START TASK INPUT
(** C5: [v8m_calloc]: a product beyond [SIZE_MAX] fails with [ENOMEM] and changes
    nothing else; any other request is served as [v8m_malloc]'s, with every byte
    zero. *)
Theorem v8m_calloc_spec e st B L nmemb size : handler_law ext extd m image call_handler ->
  api_ok st B L -> dispatch_ready st = true -> 0 <= nmemb < 2 ^ 64 -> 0 <= size < 2 ^ 64 -> fueled e ->
  if SIZE_MAX <? nmemb * size then v8m_calloc call_handler e st nmemb size = Some (set_errno st ENOMEM, NULL)
  else obtains st B L (nmemb * size) 8 (v8m_calloc call_handler e st nmemb size) /\ says_enomem (v8m_calloc call_handler e st nmemb size) /\
    forall st' p, v8m_calloc call_handler e st nmemb size = Some (st', p) -> p <> NULL -> forall off, 0 <= off < nmemb * size -> peek st' p off = 0.
Proof. intros Hh. by apply calloc_ok. Qed.

(** C6: [v8m_posix_memalign] of a ready allocator: no place to store the pointer, an
    alignment that is not a power of two, or not a multiple of 8, is refused with
    [EINVAL] and nothing changes; any other request stores a block through the pointer
    and returns 0, or stores nothing and returns [ENOMEM].  The block has the
    alignment asked for, with one exception, which breaks the function's contract:
    for an alignment of 16 and a size of at most 8, of 17 to 24, of 33 to 40 or of 49
    to 56 bytes it is aligned to 8 only. *)
Theorem v8m_posix_memalign_spec e st B L memptr alignment size : handler_law ext extd m image call_handler ->
  api_ok st B L -> dispatch_ready st = true -> 0 <= size < 2 ^ 64 -> 0 <= alignment < 2 ^ 64 -> fueled e ->
  let short := (size <=? 8) || ((16 <? size) && (size <=? 24)) || ((32 <? size) && (size <=? 40)) || ((48 <? size) && (size <=? 56)) in
  match memptr && is_pow2 alignment && (alignment mod 8 =? 0) with
  | true => exists st' p rc, v8m_posix_memalign call_handler e st memptr alignment size = Some (st', p, rc) /\
      obtains st B L size (if (alignment =? 16) && short then 8 else alignment) (Some (st', default NULL p)) /\ ((p = None /\ rc = ENOMEM) \/ (is_Some p /\ p <> Some NULL /\ rc = 0))
  | false => v8m_posix_memalign call_handler e st memptr alignment size = Some (st, None, EINVAL)
  end.
Proof. intros Hh Ok Hr Hs Ha Hf. cbv zeta. rewrite <- granted_eq by done. by apply posix_memalign_ok. Qed.

(** C7: [v8m_pvalloc] of a ready allocator on a system with pages of [2^k] bytes: it
    asks [v8m_aligned_alloc] for exactly the least whole number of pages, at least
    one, that covers the request, on a page boundary, and returns a block of at least
    that size or [NULL] with [ENOMEM]; a request whose rounding passes 64 bits fails
    with [ENOMEM] and changes nothing else. *)
Theorem v8m_pvalloc_spec e st B L k size : handler_law ext extd m image call_handler ->
  api_ok st B L -> dispatch_ready st = true -> 0 <= size < 2 ^ 64 -> 4 < k < 63 -> fueled e ->
  exists want, whole_pages (2 ^ k) size want /\
  if want <? 2 ^ 64 then
    v8m_pvalloc call_handler e st (2 ^ k) size = v8m_aligned_alloc call_handler e st (2 ^ k) want /\
    obtains st B L want (2 ^ k) (v8m_pvalloc call_handler e st (2 ^ k) size) /\ says_enomem (v8m_pvalloc call_handler e st (2 ^ k) size)
  else v8m_pvalloc call_handler e st (2 ^ k) size = Some (set_errno st ENOMEM, NULL).
Proof. intros Hh. by apply pvalloc_ok. Qed.

(** C8: The double-free detector, over any history of releases and allocations in
    debug mode: it aborts the release of a pointer exactly when that pointer was
    released before, has not been handed out since, and fewer than 4096 releases
    followed. *)
Theorem double_free_detected st evs st' p : ring_fresh st -> Forall real evs -> ring_run st evs = Some st' -> p <> NULL ->
  debug_check_double_free st' p = None <-> exists pre post, record_of p pre post evs.
Proof.
  intros Hf Hr He Hp. rewrite <- (reported_iff st evs st' p Hf Hr He Hp). unfold debug_check_double_free.
  by destruct (bool_decide_reflect (p ∈ st'.(g_double_free_ring))).
Qed.

(** C9: [v8m_constructor] over the zeroed statics of the process makes the allocator
    ready, with no block handed out beside those of the bootstrap buffer. *)
Theorem v8m_constructor_spec e s bb sb bytes L : ps_inv s -> ps_regions s ≡ₚ ext -> ps_descs s ≡ₚ extd -> image ∈ extd -> statics_ok image bb sb L ->
  (forall n, e.(be_mutex_rc) n = 0) -> e.(be_atfork_rc) = 0 -> BuddyPoolSpec.mode_ok m (v8m_config_init e.(be_getenv)) ->
  exists st, v8m_constructor e (zeroed s bb sb bytes) = Some st /\ started st /\ api_ok st no_blocks L /\
    st.(v8m_bootstrap_bump) = bb /\ st.(bootstrap_mem) = bytes.
Proof. apply constructor_ok. Qed.
Lemma ranking_deterministic_witness :
  PySet.arranges (normalized_inputs ["Milk"; "eggs"; "milk"]) ["milk"; "egg"] /\
  PySet.arranges (normalized_inputs ["Milk"; "eggs"; "milk"]) ["egg"; "milk"] /\
  rank (match_catalog recipes ["milk"; "egg"]) =
  rank (match_catalog recipes ["egg"; "milk"]) /\
  rank (match_catalog recipes ["milk"; "egg"]) =
  rank (match_recipes ["Milk"; "eggs"; "milk"]).
Proof.
  assert (A1 : PySet.arranges (normalized_inputs ["Milk"; "eggs"; "milk"])
                 ["milk"; "egg"]).
  { split.
    - repeat constructor; simpl; intuition discriminate.
    - intros x. vm_compute. tauto. }
  assert (A2 : PySet.arranges (normalized_inputs ["Milk"; "eggs"; "milk"])
                 ["egg"; "milk"]).
  { split.
    - repeat constructor; simpl; intuition discriminate.
    - intros x. vm_compute. tauto. }
  split; [exact A1|]. split; [exact A2|].
  exact (ranking_deterministic ["Milk"; "eggs"; "milk"] _ _ A1 A2).
Defined.

End Ranking.
(** * A shallow embedding of the Tactical RMM Terraform provider

    The provider maps Terraform resources and data sources onto JSON requests
    against the Tactical RMM REST API.  Every handler of the Go sources is
    embedded as a program that may call the transport client; the remote
    server is a parameter of the interpreter, so every theorem holds for all
    servers. *)

From Stdlib Require Import ZArith QArith Ascii String.
From stdpp Require Import base option list gmap strings pretty.

Local Open Scope Z_scope.

(** ** JSON values, as [encoding/json] decodes them into [interface{}] *)

(** A JSON number decodes to a [float64]; every finite [float64] is a
    rational, so numbers are carried as [Q]. *)
#[warnings="-register-all"]
Inductive json : Type :=
| JNull
| JBool (b : bool)
| JNumber (f : Q)
| JString (s : string)
| JArray (l : list json)
| JObject (m : gmap string json).

(** Go's [int64(f)] on a [float64]: truncation toward zero (Go leaves the
    result unspecified when the truncated value does not fit 64 bits). *)
Definition int64 (f : Q) : Z := Z.quot (Qnum f) (Zpos (Qden f)).

(** Go's [float64(n)] / an integer literal stored in the body map. *)
Definition JInt (n : Z) : json := JNumber (inject_Z n).

(** Type assertions [v, ok := m[k].(T)] on the result of a map lookup: a
    missing key yields the nil interface, on which every assertion fails. *)
Definition as_string (v : option json) : option string :=
  match v with Some (JString s) => Some s | _ => None end.
Definition as_float64 (v : option json) : option Q :=
  match v with Some (JNumber f) => Some f | _ => None end.
Definition as_bool (v : option json) : option bool :=
  match v with Some (JBool b) => Some b | _ => None end.
Definition as_slice (v : option json) : option (list json) :=
  match v with Some (JArray l) => Some l | _ => None end.

(** [s] is not the empty string. *)
Definition nonempty (s : string) : bool :=
  match s with EmptyString => false | String _ _ => true end.

(** Go errors are carried by their text ([err.Error()]). *)
Definition error : Type := string.

(** ** Terraform plugin framework values *)
Module types.

(** A framework value is null, unknown or known; the zero value of the Go
    struct is null. *)
Inductive Value (A : Type) : Type :=
| Null
| Unknown
| Known (a : A).
Arguments Null {A}.
Arguments Unknown {A}.
Arguments Known {A} a.

Definition IsNull {A} (v : Value A) : bool :=
  match v with Null => true | _ => false end.
Definition IsUnknown {A} (v : Value A) : bool :=
  match v with Unknown => true | _ => false end.

Definition String : Type := Value string.
Definition Int64 : Type := Value Z.
Definition Bool : Type := Value bool.
(** A list of strings: its elements are framework strings themselves. *)
Definition List : Type := Value (list String).

Definition StringValue (s : string) : String := Known s.
Definition StringNull : String := Null.
Definition Int64Value (n : Z) : Int64 := Known n.
Definition BoolValue (b : bool) : Bool := Known b.
Definition ListNull : List := Null.

Definition ValueString (v : String) : string :=
  match v with Known s => s | _ => EmptyString end.
Definition ValueInt64 (v : Int64) : Z :=
  match v with Known n => n | _ => 0 end.
Definition ValueBool (v : Bool) : bool :=
  match v with Known b => b | _ => false end.

(** [types.ListValueMust(types.StringType, elems)]: [elems] is a slice of
    [attr.Value]; a slot that was never assigned holds the nil interface
    ([None]) and makes the constructor panic ([None]). *)
Definition ListValueMust (elems : list (option String)) : option List :=
  Known <$> mapM id elems.
(** * aks-periscope: event trace collector, trace collectors, exporter

    A shallow embedding of the Go code of the node diagnostic agent:
    - [gadgets]    : pkg/collector/gadgets, the concurrent event sink
                     ([IGTraceContainerCollector]);
    - [collector]  : the DNS and TCP trace collectors;
    - [systemperf] : the SystemPerf collector;
    - [exporter]   : the Azure blob exporter;
    with [Go], [strings], [utils], [ext] and [eventtypes] for what they
    build on, and [sample] for concrete hosts, clocks and events.

    Go values are modelled as follows: [string] for Go strings, [gmap string
    string] for [map[string]string], [option error] for an [error] result
    ([None] is [nil]), an explicit state for everything a method mutates, and
    an explicit log of the calls made to external libraries. *)

From stdpp Require Import gmap strings list fin_maps.
From Stdlib Require Import ZArith Ascii DecimalString DecimalPos DecimalZ.

Local Open Scope Z_scope.

(** ** Go runtime: errors, panics, state passing, deferred calls *)

Module Go.

(** A Go [error]. [errors.New msg] carries a message; [fmt.Errorf] with a
    trailing [%w] verb carries the text before the verb and the wrapped
    operand; [Errorf_w_nil] is the same call with a nil operand. [opaque]
    is an error made by an external library. *)
Inductive error : Type :=
| opaque (msg : string)
| errors_New (msg : string)
| Errorf_w (prefix : string) (cause : error)
| Errorf_w_nil (prefix : string).
(** C2, as the code has it.  When the key is configured and the provider
    answers a 2xx response whose [results] array is empty, the movies are
    empty, the error is the fixed text "No movies found for this query."
    and the request is the only one sent; the query text is in the [query]
    property and, between quotes, in the text for the model. *)
Theorem no_results_outcome
  (w : World) (input : SearchMoviesInput) (key : string) (response : Response)
  (fields : list (string * json)) :
  truthy (env w "TMDB_API_KEY") = Some key ->
  network w (search_url key (query input)) = inr response ->
  ok response = true ->
  json_body response = inr (JObject fields) ->
  get_property "results" fields = Some (JArray []) ->
  run (Index.searchMoviesHandler input) w
  = (inr {| Index.props :=
              {| Props.query := query input;
                 Props.movies := [];
                 Props.error := Some "No movies found for this query." |};
            Index.output := "No movies found for " ++ dquote ++ query input ++ dquote ++ "." |},
     [search_url key (query input)])
  /\ run (Edge.searchMoviesTool input) w
     = (inr {| Edge.content :=
                 [ {| Edge.type := "text";
                      Edge.text := "No movies found for " ++ dquote ++ query input ++ dquote ++ "." |} ];
               Edge.structuredContent :=
                 {| Props.query := query input;
                    Props.movies := [];
                    Props.error := Some "No movies found for this query." |} |},
        [search_url key (query input)])
  /\ occurs_in (dquote ++ query input ++ dquote)
       ("No movies found for " ++ dquote ++ query input ++ dquote ++ ".").
Proof.
  intros Hkey Hnet Hok Hbody Hres.
  pose proof (schema_of_results fields [] [] Hres eq_refl) as Hfit.
  repeat split.
  - exact (index_no_results w input key Hkey _ _ _ Hnet Hok Hbody Hfit eq_refl).
  - exact (edge_no_results w input key Hkey _ _ _ Hnet Hok Hbody Hfit eq_refl).
  - exists "No movies found for ", ".". now rewrite !append_assoc.
Qed.
Lemma ramp_state_invariant_witness :
  fst (ramp_memory_and_fail quiet_host 150 half 3 initial)
    = Raise (MemoryError (cap_message cap_bytes)) /\
  ramp_memory_and_fail quiet_host 150 half (3 + 5) initial
    = ramp_memory_and_fail quiet_host 150 half 3 initial.
Proof.
  destruct (ramp_state_invariant quiet_host 150 half initial 3%nat)
    as (_ & _ & _ & Hfailed).
  destruct Hfailed as [Hf Hstable]; [vm_compute; discriminate|].
  split; [exact Hf | exact (Hstable 5%nat)].
Defined.



(** * Further properties of the program *)

(** ** A run of the function, call by call *)

(** What a run of [ramp_memory_and_fail] has done after [fuel] iterations at
    most: the preamble, [k] full iterations, possibly one more chunk kept
    and logged, and the calls with which it left.  The chunks kept are as
    many as the counter says, all of the configured size. *)
Lemma ramp_emitted host chunk_mb secs fuel st :
  let chunk_bytes := chunk_mb * 1024 * 1024 in
  let p := ramp_memory_and_fail host chunk_mb secs fuel st in
  exists (k : nat) (partial : bool),
    (k <= fuel)%nat /\
    i (snd p) = Z.of_nat (k + if partial then 1 else 0) /\
    allocations (snd p) = repeat chunk_bytes (k + if partial then 1 else 0) /\
    emitted st (snd p) =
      preamble (Some cap_bytes) chunk_mb secs
      ++ ramp_events chunk_mb chunk_bytes secs 0 k
      ++ (if partial then last_chunk chunk_mb chunk_bytes k else [])
      ++ leaving (fst p) /\
    (fst p = Running -> partial = false /\ k = fuel) /\
    (partial = true -> fst p <> Running).
Proof.
  intros chunk_bytes p. unfold p. clear p.
  destruct (ramp_exits host chunk_mb secs fuel st) as (k & Hk & _ & Hexit).
  fold chunk_bytes in Hexit.
  assert (Hall : forall n, repeat chunk_bytes n ++ [chunk_bytes]
                           = repeat chunk_bytes (n + 1)).
  { intros n. rewrite repeat_snoc. f_equal. lia. }
  assert (Hmid : forall tail,
    trace (add_events
             (grown chunk_mb chunk_bytes
                (steady chunk_mb chunk_bytes secs k (loop_entry chunk_mb secs st)))
             tail)
    = trace (steady chunk_mb chunk_bytes secs k (loop_entry chunk_mb secs st))
      ++ last_chunk chunk_mb chunk_bytes k ++ tail).
  { intros tail. unfold add_events, grown, steady, loop_entry, last_chunk.
    cbn [trace i]. now rewrite <- !app_assoc. }
  destruct Hexit as [[Hrun Hfuel] | [(e & Hrun & _ & Hmem) | [Hrun | [[Hrun _]
                    | (e & Hrun & _ & Hmem & _)]]]];
    rewrite Hrun; cbn [fst snd leaving is_MemoryError]; rewrite ?Hmem.
  - exists k, false. rewrite Nat.add_0_r.
    repeat split; try assumption; try discriminate; try reflexivity;
      try (unfold steady, loop_entry; cbn [i]; lia).
    apply (emitted_shape chunk_mb chunk_bytes secs st k _ [] []).
    now rewrite !app_nil_r.
  - exists k, false. rewrite Nat.add_0_r.
    repeat split; try assumption; try discriminate; try reflexivity;
      try (unfold steady, loop_entry; cbn [i add_events]; lia).
    now apply (emitted_shape chunk_mb chunk_bytes secs st k _ []
                 ([] ++ [SpanEnd "oom-demo"])).
  - exists k, false. rewrite Nat.add_0_r.
    repeat split; try assumption; try discriminate; try reflexivity;
      try (unfold steady, loop_entry; cbn [i add_events]; lia).
    now apply (emitted_shape chunk_mb chunk_bytes secs st k _ []
                 (failure_events (MemoryError "") ++ [SpanEnd "oom-demo"])).
  - exists k, true.
    repeat split; try assumption; try discriminate;
      try (unfold steady, loop_entry, grown; cbn [i add_events]; lia);
      try (unfold steady, loop_entry, grown; cbn [allocations add_events app];
           apply Hall).
    apply (emitted_shape chunk_mb chunk_bytes secs st k _
             (last_chunk chunk_mb chunk_bytes k) _ (Hmid _)).
  - exists k, true.
    repeat split; try assumption; try discriminate;
      try (unfold steady, loop_entry, grown; cbn [i add_events]; lia);
      try (unfold steady, loop_entry, grown; cbn [allocations add_events app];
           apply Hall).
    apply (emitted_shape chunk_mb chunk_bytes secs st k _
             (last_chunk chunk_mb chunk_bytes k) ([] ++ [SpanEnd "oom-demo"])
             (Hmid _)).
Qed.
END TASK INPUT
* [WHAT THIS TASK INVOLVES] Output the lines of the records above exactly as they appear, from the line containing "Inductive Value (A" through the line containing "Definition Int64Value (n".

* [EXERCISE OUTPUT]
Inductive Value (A : Type) : Type :=
| Null
| Unknown
| Known (a : A).
Arguments Null {A}.
Arguments Unknown {A}.
Arguments Known {A} a.

Definition IsNull {A} (v : Value A) : bool :=
  match v with Null => true | _ => false end.
Definition IsUnknown {A} (v : Value A) : bool :=
  match v with Unknown => true | _ => false end.

Definition String : Type := Value string.
Definition Int64 : Type := Value Z.
Definition Bool : Type := Value bool.
(** A list of strings: its elements are framework strings themselves. *)
Definition List : Type := Value (list String).

Definition StringValue (s : string) : String := Known s.
Definition StringNull : String := Null.
Definition Int64Value (n : Z) : Int64 := Known n.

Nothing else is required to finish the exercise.